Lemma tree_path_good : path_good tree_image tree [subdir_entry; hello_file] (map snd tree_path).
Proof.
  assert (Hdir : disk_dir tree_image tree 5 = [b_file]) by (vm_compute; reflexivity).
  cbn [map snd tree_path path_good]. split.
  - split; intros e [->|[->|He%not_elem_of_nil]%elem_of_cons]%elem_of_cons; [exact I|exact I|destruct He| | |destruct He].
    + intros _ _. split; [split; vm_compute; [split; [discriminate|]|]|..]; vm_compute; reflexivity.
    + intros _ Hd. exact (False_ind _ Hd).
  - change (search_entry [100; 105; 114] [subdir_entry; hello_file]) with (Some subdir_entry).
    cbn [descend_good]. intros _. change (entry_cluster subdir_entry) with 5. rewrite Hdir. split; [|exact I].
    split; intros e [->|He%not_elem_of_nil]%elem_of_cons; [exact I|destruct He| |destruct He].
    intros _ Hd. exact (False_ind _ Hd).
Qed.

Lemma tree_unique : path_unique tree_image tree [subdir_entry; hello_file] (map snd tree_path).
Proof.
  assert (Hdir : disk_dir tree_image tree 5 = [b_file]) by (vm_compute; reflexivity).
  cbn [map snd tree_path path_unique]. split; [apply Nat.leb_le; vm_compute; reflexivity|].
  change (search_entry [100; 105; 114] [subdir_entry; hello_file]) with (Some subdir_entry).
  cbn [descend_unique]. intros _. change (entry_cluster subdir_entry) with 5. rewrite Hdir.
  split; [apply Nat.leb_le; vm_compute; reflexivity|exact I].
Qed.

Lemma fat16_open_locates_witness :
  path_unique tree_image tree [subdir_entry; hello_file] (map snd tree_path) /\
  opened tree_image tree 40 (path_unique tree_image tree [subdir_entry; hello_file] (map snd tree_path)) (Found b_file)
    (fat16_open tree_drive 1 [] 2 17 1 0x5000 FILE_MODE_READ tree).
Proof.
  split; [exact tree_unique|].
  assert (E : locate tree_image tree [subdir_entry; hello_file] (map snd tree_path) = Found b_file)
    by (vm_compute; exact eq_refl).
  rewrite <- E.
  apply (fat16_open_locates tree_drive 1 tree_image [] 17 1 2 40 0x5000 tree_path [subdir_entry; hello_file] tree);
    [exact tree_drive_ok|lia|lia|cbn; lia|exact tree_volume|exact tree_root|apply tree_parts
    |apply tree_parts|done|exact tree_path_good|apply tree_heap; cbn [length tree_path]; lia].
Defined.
──────────────────────────────
__Exercise instructions__.
The answer must contain only the lines from the one with "[exact tree_drive_ok|lia|lia|cbn; lia|exact" to the end of the entries above, each written out exactly.

__Answer for this exercise__.
    [exact tree_drive_ok|lia|lia|cbn; lia|exact tree_volume|exact tree_root|apply tree_parts
    |apply tree_parts|done|exact tree_path_good|apply tree_heap; cbn [length tree_path]; lia].
Defined.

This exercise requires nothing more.